Now, for your name. Matilda Joslyn Gage was a suffragist, a writer, and a powerhouse. She documented how women’s achievements were either systematically ignored or attributed to their male colleagues. The Matilda Effect specifically tells how women of science have been Matilda-ed.
There has always been a Matilda around. Mocked, underestimated, silenced, and underappreciated. Told she will somehow always be less — not because they are not okay with her equation being balanced, but if her ‘X’ were to have any value, the ‘Y’ would automatically appreciate to a new, higher value.
I was afraid this would turn into a man-hating rant. And I can see you squirming already. So let me clarify — I don’t hate men. I most positively love quite a few. I happen to live with one of their riders in a plasma-filled bubble. I’m the ‘X’ factor of the ‘XY’ genetic makeup of a fine man. It turns out man or woman, they always need an ‘X’ chromosome to make it alive in this world, as a confused mass of cells that can someday hope to be human.
You, my dear daughter chromatid, are a spitting image of me. And yet, different. We are a generation and several mutations apart. You live on in an ‘XX’ makeup, and your human will get to experience firsthand the second-citizen treatment I have been blustering about. Our equations are different, perhaps. But the struggle is the same.
Let me just end this with a simple observation — the glass ceiling they speak of is made of concrete. And the walls are constantly closing in on us. With each woman who dares to occupy space, maybe just enough to afford her a lungful of air, we manage to stave off the walls for just a while more.
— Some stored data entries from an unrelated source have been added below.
(** UPDATE sessions SET ... WHERE id=? AND ended_at_ns IS NULL, with the number of rows. *)
Definition update_open (id : bytes) (f : SessionRow -> SessionRow) : TxDB unit :=
  let! n := statement (fun d => match update_session id f d with
                                | inl e => inl e
                                | inr d' => inr (count_where (fun k s => eqb k id && session_open s) (sessions d), d')
                                end) in
  if n =? 0 then tx_err ErrNotFound else tx_ret tt.
Definition with_log (log : bytes) (truncated : bool) (s : SessionRow) : SessionRow :=
  mkSession (ss_app s) (ss_deployment s) (ss_digest s) (ss_started s) (ss_ended s) log truncated (ss_identity s).
Definition ended (ns : Z) (s : SessionRow) : SessionRow :=
  mkSession (ss_app s) (ss_deployment s) (ss_digest s) (ss_started s) (Some ns) (ss_log s) (ss_truncated s) (ss_identity s).

Definition RecordSessionLog (r : Repo) (id log : bytes) (truncated : bool) : Repo * (error + unit) :=
  guarded r [validateID id; reject (4 * 2 ^ 20 <? len log)]
  (mutate r (event (str "session-log") (str "session") id) (update_open id (with_log log truncated))).

(** The instant at which the session ended, of a first or of a repeated call. *)
Definition EndSession_tx (id : bytes) (now_ : Time) : TxDB Time :=
  let! row := QueryRow (fun d => sessions d !! id) in
  match row with
  | None => tx_err ErrNotFound
  | Some s =>
    match ss_ended s with
    | Some t => tx_ret t
    | None => let! _ := update_open id (ended (UnixNano now_)) in tx_ret now_
    end
  end.
Definition EndSession (r : Repo) (id : bytes) : Repo * (error + Time) :=
  guarded r [validateID id]
  (let '(r, now_) := now r in mutate r (event (str "session-end") (str "session") id) (EndSession_tx id now_)).

Record SessionOut := mkSessionOut { so_ID : bytes; so_row : SessionRow }.
Definition newest_session (x y : SessionOut) : Prop := (ss_started (so_row y) <= ss_started (so_row x))%Z.
#[local] Instance newest_session_dec x y : Decision (newest_session x y) := Z_le_dec _ _.
Definition ListSessions (r : Repo) (app : bytes) (limit : Z) : Repo * (error + list SessionOut) :=
  guarded r [validateID app]
  (query r (fun d => take (Z.to_nat (list_limit limit))
     (order_by newest_session (map (fun kr => mkSessionOut kr.1 kr.2) (rows_where (fun _ s => eqb (ss_app s) app) (sessions d)))))).

(** ** Garbage collection *)

Record GCResult := mkGCResult { gc_AuditEvents : Z; gc_Sessions : Z; gc_Artifacts : Z; gc_Blobs : Z }.
Inductive sweep := SweepAudit | SweepSessions | SweepArtifacts | SweepBlobs.

(** One of the four deletions, and the number of rows that go. *)
Definition sweep_statement (cutoff : Z) (s : sweep) (d : DB) : error + DB :=
  match s with
  | SweepAudit => delete_audit cutoff d
  | SweepSessions => delete_sessions cutoff d
  | SweepArtifacts => delete_artifacts (fun _ a => ar_created a <? cutoff) d
  | SweepBlobs => delete_blobs (fun _ => true) d
  end.
Definition table_size (s : sweep) (d : DB) : Z :=
  match s with
  | SweepAudit => Z.of_nat (size (audit_events d))
  | SweepSessions => Z.of_nat (size (sessions d))
  | SweepArtifacts => Z.of_nat (size (artifacts d))
  | SweepBlobs => Z.of_nat (size (blobs d))
  end.
Definition counted (s : sweep) (n : Z) (g : GCResult) : GCResult :=
  match s with
  | SweepAudit => mkGCResult n (gc_Sessions g) (gc_Artifacts g) (gc_Blobs g)
  | SweepSessions => mkGCResult (gc_AuditEvents g) n (gc_Artifacts g) (gc_Blobs g)
  | SweepArtifacts => mkGCResult (gc_AuditEvents g) (gc_Sessions g) n (gc_Blobs g)
  | SweepBlobs => mkGCResult (gc_AuditEvents g) (gc_Sessions g) (gc_Artifacts g) n
  end.
Fixpoint run_sweeps (cutoff : Z) (order : list sweep) (g : GCResult) : TxDB GCResult :=
  match order with
  | [] => tx_ret g
  | s :: order =>
    let! n := statement (fun d => match sweep_statement cutoff s d with
                                  | inl e => inl e
                                  | inr d' => inr (table_size s d - table_size s d', d')
                                  end) in
    run_sweeps cutoff order (counted s n g)
  end.
Definition GarbageCollect_tx (cutoff : Z) (order : list sweep) (now_ : Time) : TxDB GCResult :=
  let! g := run_sweeps cutoff order (mkGCResult 0 0 0 0) in
  let! _ := Exec (delete_expired_tombstones (UnixNano now_)) in
  tx_ret g.
(** [order]: how the iteration over the map of queries happens to go. *)
Definition GarbageCollect (r : Repo) (before : Time) (order : list sweep) : Repo * (error + GCResult) :=
  let '(r, now_) := now r in
  mutate r (event (str "garbage-collect") (str "gc") (str "repository")) (GarbageCollect_tx (UnixNano before) order now_).
End Operations.
End catalog.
You will need one of their Lil Riders, or several; the baggage, the wisdom, and the pent-up angst of a thousand years to bulldoze through that. I can assure you, however, that the light that streams in from the hole in that ceiling will dazzle you and your rider alike.
And it will be worth the trouble.
Yours truly,
X.
Author’s note/Glossary of terms:
- Spermatogenesis: The process by which sperm cells are produced in the male reproductive organs.
- Chromatin: A complex of DNA and proteins found in the nucleus of a cell, which becomes tightly coiled to form chromosomes.
- Chromosome: A thread-like structure composed of DNA and proteins that carries genetic information. Humans have 23 pairs.
- Matilda Effect: A term used to describe the phenomenon where women’s achievements in science and other fields are often overlooked or credited to their male counterparts.
- Accessory Chromosome: A type of chromosome that is not essential for basic cellular function but plays a role in determining biological sex, like the Y chromosome in humans.
- XX & XY Chromosomes: The sex chromosomes that determine a person’s biological sex. Typically, females have two X chromosomes (XX), and males have one X and one Y chromosome (XY).